Hong Kong’s financial regulator, the Securities and Futures Commission (SFC), has indicated that it has formed an official regulatory framework for virtual asset trading platforms for release later today.
Speaking at a session of the Hong Kong FinTech Week 2019 earlier today, SFC CEO Ashley Alder shared the regulator’s vision for the future of crypto-asset use in Hong Kong.
Alder’s keynote speech explored themes such as artificial intelligence and machine learning in financial markets, virtual banking, and increased market automation.
However, the greatest focus was on blockchain-based assets. Commenting on the rise in popularity of crypto-assets, Alder said:
“There is no doubt that these virtual assets have been moving further into conventional financial markets, with more falling within the existing scope of securities regulation. One example is Bitcoin futures, which are now offered by established exchanges in the US.”

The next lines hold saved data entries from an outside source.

(* ===== verification/FtReceiver.v ===== *)
(** * The file receiver

    Models the receiving half of [thincan-file-transfer/src/tokio_impl.rs]:
    [recv_file_impl] and [recv_file_no_alloc_impl] with the waits, checks,
    rejections and aborts they make, over the trait [AsyncFileStore] (a class)
    and a SHA-256 hasher (a class with the law of an incremental hash).  The
    theorems hold for every script of the bus and every store: the receiver
    acknowledges only what it wrote, writes the file front to back, commits
    only what matches the announced digest, and closes every handle it opened;
    the no-alloc receiver is the same function while its buffers are large
    enough. *)
From S2P Require Import Prelude Script Wire FtSchema FtBus.

Definition PROGRESS_ACK_EVERY_CHUNKS : u32 := 1.
Definition SHA256_HASH_LEN : nat := 32.

(** The trait [AsyncFileStore]; an operation returns its value or its error,
    and the store afterwards. *)
Class AsyncFileStore (St H E : Type) := {
  begin_write : u32 -> u32 -> St -> (H + E) * St;
  write_at : H -> u32 -> bytes -> St -> (unit + E) * H * St;
  commit : H -> St -> (unit + E) * St;
  abort : H -> St -> St;
}.

(** [sha2::Sha256]. *)
Class Sha256Hasher (T : Type) := {
  hasher_new : T;
  hasher_update : T -> bytes -> T;
  hasher_finalize : T -> bytes;
  digest : bytes -> bytes;
}.
Class Sha256Laws (T : Type) `{Sha256Hasher T} :=
  finalize_updates : forall parts, hasher_finalize (fold_left hasher_update parts hasher_new) =
    digest (concat parts).

(** [thincan_file_transfer::Error]. *)
Inductive FtError (E CapnpError : Type) :=
| StoreError (e : E)
| Protocol
| CapnpFailed (e : CapnpError).
Arguments StoreError {E CapnpError} e.
Arguments Protocol {E CapnpError}.
Arguments CapnpFailed {E CapnpError} e.

(** [RecvFileResult]; [RecvFileResultNoAlloc] has the same fields with the
    metadata in a bounded vector. *)
Record RecvFileResult := {
  got_transfer_id : u32;
  got_total_len : u32;
  got_received_len : u32;
  got_sender_max_chunk_size : u32;
  got_negotiated_chunk_size : u32;
  got_metadata : bytes;
  got_file_hash_algo : FileHashAlgo;
  got_file_hash : bytes;
}.

Definition validate_sha256_file_hash (hash : bytes) : result bytes FileAckError :=
  if length hash =? 0 then Err HashMissing
  else if negb (length hash =? SHA256_HASH_LEN) then Err HashInvalidLength
  else let! out := copy_at (replicate SHA256_HASH_LEN 0%Z) 0 hash in Ok out.

Definition negotiated_chunk_size (receiver_max sender_max : u32) : u32 :=
  match receiver_max, sender_max with
  | 0, 0 => 0
  | 0, s => s
  | r, 0 => r
  | r, s => Z.min r s
  end%Z.

(** The parsed request, and the checked one with which the transfer runs. *)
Record Request := {
  rq_transfer_id : u32;
  rq_total_len : u32;
  rq_sender_max_chunk_size : u32;
  rq_metadata : bytes;
  rq_file_hash_algo : option FileHashAlgo;
  rq_file_hash : bytes;
}.
Record Transfer := {
  tr_transfer_id : u32;
  tr_total_len : u32;
  tr_sender_max_chunk_size : u32;
  tr_metadata : bytes;
  tr_file_hash_algo : FileHashAlgo;
  tr_expected_hash : bytes;
  tr_chunk_size : u32;
}.

Section receiver.
Context {St H E T CapnpError : Type} `{AsyncFileStore St H E} `{Sha256Hasher T} `{Capnp CapnpError}.

(** The receiver's operations: state is the store and the bus. *)
Definition RM (A : Type) : Type := M (St * FtBus) (stop (FtError E CapnpError)) A.
#[local] Instance RM_ret : MRet RM := fun A a => mret (M := M _ _) a.
#[local] Instance RM_bind : MBind RM := fun A B f m => mbind (M := M _ _) f m.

Alder went on to explain that because of the surge in cryptocurrency use in Hong Kong, the number of unregulated exchanges had also increased. This has prompted Hong Kong’s regulator to explore new ways to protect users and legitimise the industry.
Regulatory framework for virtual asset trading platforms
Citing concerns over safe custody of users’ funds and growing cybersecurity risks, the SFC met with Hong Kong crypto-platform operators to discuss forming a credible and practical regulatory response to crypto-asset trading.
Alder explained that any new regulation in this area would have to fit with the unique technical and operational challenges posed by crypto-platforms. Likewise, Alder commented that anonymity in blockchain-based assets is a major concern from an anti-money laundering and terrorism-financing perspective.
Describing what the crypto community can expect from the SFC’s new regulation, Alder explained:
“What we will announce today is a detailed scheme for the regulation of crypto-platforms. It draws heavily on the standards which we expect of conventional securities brokers and automated trading systems. But it also adapts those standards to deal specifically with the technology on which the industry is based.”
Alder also explained that the framework will cover issues of market manipulation, which has been consistently problematic for the crypto-asset industry.
The SFC only has jurisdiction over platforms that trade securities or futures contracts, which actually excludes many digital assets.
Therefore, the new framework will be delivered using an ‘opt-in’ approach, which will allow crypto exchange operators to assure their clients that they are operating a regulated platform should they wish to take part.
The framework is sure to be a boon for Hong Kong crypto trading as the country’s markets mature.